What counts as a trade secret and misappropriation in Delaware?
Under § 2001, a trade secret is information, including a formula, pattern, compilation, program, device, method, technique, or process, that: (1) derives independent economic value, actual or potential, from not being generally known to, and not readily ascertainable by proper means by, other persons who can obtain economic value from its disclosure or use; and (2) is the subject of efforts that are reasonable under the circumstances to maintain its secrecy. Pricing data, manufacturing processes, customer lists, proprietary software, and financial models can all qualify, provided the owner takes consistent protective steps such as confidentiality agreements, physical access controls, and onboarding policies for employees with access.
Misappropriation under § 2001 means acquiring a trade secret through improper means, or disclosing or using a trade secret without consent when the user knows or has reason to know it was obtained improperly, acquired in breach of a duty of confidentiality, or derived through accident or mistake where the user had notice of the secret's protected nature. The statute expressly treats reverse engineering a lawfully obtained product and independent development as proper means, meaning a competitor who discovers the same information through its own legitimate efforts has not misappropriated anything under Delaware law.
Remedies and the limitations period in Delaware
A court may grant an injunction under § 2002 to stop actual or threatened misappropriation. The injunction may extend for as long as is needed to eliminate the commercial advantage resulting from the misappropriation, taking into account any head-start the defendant obtained. Where injunctive relief is not appropriate because the information has already been integrated into ongoing operations, the court may impose a royalty obligation for a reasonable period instead.

Section 2003 allows recovery of actual damages for the loss caused by misappropriation plus any unjust enrichment not captured by the actual-loss measure, or alternatively a reasonable royalty if neither actual loss nor unjust enrichment is provable. When misappropriation was willful and malicious, the court may award exemplary damages of up to twice the compensatory award under § 2003. Attorney fees are available under § 2004 when misappropriation was willful and malicious, or when a claim or defense was asserted in bad faith.
The limitations period under § 2007 is three years from the date the misappropriation was discovered or, by the exercise of reasonable diligence, should have been discovered. Delaware courts treat continuing misappropriation as a single claim running from the first act the owner discovered or should have discovered. Waiting to investigate after noticing warning signs risks losing the claim under the statute of limitations.
How the federal DTSA applies in Delaware
The Defend Trade Secrets Act (18 U.S.C. §§ 1836-1839, effective May 11, 2016) provides Delaware trade-secret owners with a parallel federal cause of action in federal court when the secret relates to a product or service in interstate or foreign commerce.
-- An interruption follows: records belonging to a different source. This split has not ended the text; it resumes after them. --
(** The counts of the distinct encodings; one that fails counts nothing. *)
Fixpoint count_in (m : IndexManager) (e : engine) (collection field : string) (values : list Value)
    (seen : list bytes) (total : Z) : Z :=
  match values with
  | [] => total
  | value :: values =>
      let enc := value_to_sortable_bytes value in
      if bool_decide (enc ∈ seen) then count_in m e collection field values seen total
      else count_in m e collection field values (enc :: seen)
             (total + default 0 (count_eq m e collection field value))
  end.

(** What an index plan comes to: an answer at once, or candidates to scan. *)
Inductive IndexCandidates :=
| Answered (r : QueryResult)
| Candidates (partition : PartitionId) (shapes : list IndexScanShape).

Definition index_candidates (m : IndexManager) (e : engine) (collection : string) (query : ParsedQuery)
    (plan : QueryPlan) : res IndexCandidates :=
  let fast_count := q_count_only query && bool_decide (post_filter plan = None) in
  let name := plan_name (scan_of plan) in
  match scan_of plan with
  | IndexEq index_name field value =>
      match (if fast_count then count_eq m e collection field value else None) with
      | Some count => Ok (Answered (counted count 0 (Some index_name) (Some name)))
      | None =>
          match eq_scan m collection field value with
          | Some (partition, prefix) => Ok (Candidates partition [ShapePrefix prefix])
          | None => Ok (Answered (empty_index_result index_name query plan false))
          end
      end
  | IndexIn index_name field values =>
      if fast_count && bool_decide (is_Some (get_index_for_field m collection field)) then
        Ok (Answered (counted (count_in m e collection field values [] 0) 0 (Some index_name) (Some name)))
      else
        match in_scan m collection field values with
        | Some (partition, prefixes) => Ok (Candidates partition (ShapePrefix <$> prefixes))
        | None => Ok (Answered (empty_index_result index_name query plan false))
        end
  | IndexRange index_name field lower upper =>
      match (if fast_count then count_range m e collection field lower upper else None) with
      | Some count => Ok (Answered (counted count 0 (Some index_name) (Some name)))
      | None =>
          match range_scan m collection field lower upper with
          | Some (partition, RangeSpan start end_) => Ok (Candidates partition [ShapeRange start end_])
          | Some (_, RangeEmpty) | None => Ok (Answered (empty_index_result index_name query plan false))
          end
      end
  | CompoundEq index_name prefix =>
      let? partition := ok_or (get_index_partition m collection index_name) (partition_missing index_name) in
      if fast_count then
        let? count := lift_be (be_count_prefix e partition prefix) in
        Ok (Answered (counted count 0 (Some index_name) (Some name)))
      else Ok (Candidates partition [ShapePrefix prefix])
  | _ => Err unreachable
  end.
Definition scan_index_name (p : ScanPlan) : string :=
  match p with
  | IndexEq n _ _ | IndexIn n _ _ | IndexRange n _ _ _ | CompoundEq n _ | CompoundRange n _ _ _
  | IndexSorted n _ _ _ => n
  | _ => EmptyString
  end.
Definition execute_index_scan (collection : string) (query : ParsedQuery) (plan : QueryPlan) : Op QueryResult :=
  let! e := op_gets eng in
  let! m := op_gets index_manager in
  let! c := op_lift (index_candidates m e collection query plan) in
  let index_name := scan_index_name (scan_of plan) in
  match c with
  | Answered r => op_ret r
  | Candidates partition shapes =>
      if bare_page query (post_filter plan) then
        match shapes with
        | [shape] => windowed_bare_page collection query index_name partition shape None
        | _ =>
            let! ids := op_lift (collect_ids e partition shapes) in
            id_page collection query ids (Some index_name) None
        end
      else execute_index_stream collection query plan index_name partition shapes false
  end.

(** ** Sorted walks *)

Definition present_values (values : list CursorValue) : list Value :=
  omap (fun cv => match cv with Present v => Some v | Missing => None end) values.
Definition index_cursor_key (prefix : bytes) (cursor : Cursor) : bytes :=
  prefix ++ make_compound_index_key (present_values (sort_values cursor)) (last_id cursor).
Definition sorted_bounds (prefix : bytes) (reverse : bool) (cursor : option Cursor) : bytes * bytes :=
  match cursor with
  | Some cursor =>
      let cursor_key := index_cursor_key prefix cursor in
      if reverse then (prefix, cursor_key) else (cursor_key ++ [0], prefix_successor prefix)
  | None => (prefix, prefix_successor prefix)
  end.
The DTSA limitations period is three years from discovery (§ 1836(d)), the same as Delaware's state period. The federal statute does not preempt Delaware's law (18 U.S.C. § 1838), so owners frequently bring both claims together, typically in the U.S. District Court for the District of Delaware.
The DTSA adds two tools absent from Delaware's statute. First, a court may issue an ex parte civil seizure order in extraordinary circumstances to prevent further dissemination of a misappropriated secret before the defendant can be heard (§ 1836(b)(2)). Second, under 18 U.S.C. § 1833(b)(3), any confidentiality or employment agreement signed or updated after May 11, 2016 must include a notice informing the employee of the statutory whistleblower immunity: employees are protected from civil or criminal liability when they disclose a trade secret to a government official or attorney solely to report a suspected legal violation. An employer who omits the notice from such an agreement forfeits the ability to recover exemplary damages and attorney fees from that employee under the DTSA, even for deliberate theft. Delaware employers should audit post-May 2016 agreements to confirm compliance.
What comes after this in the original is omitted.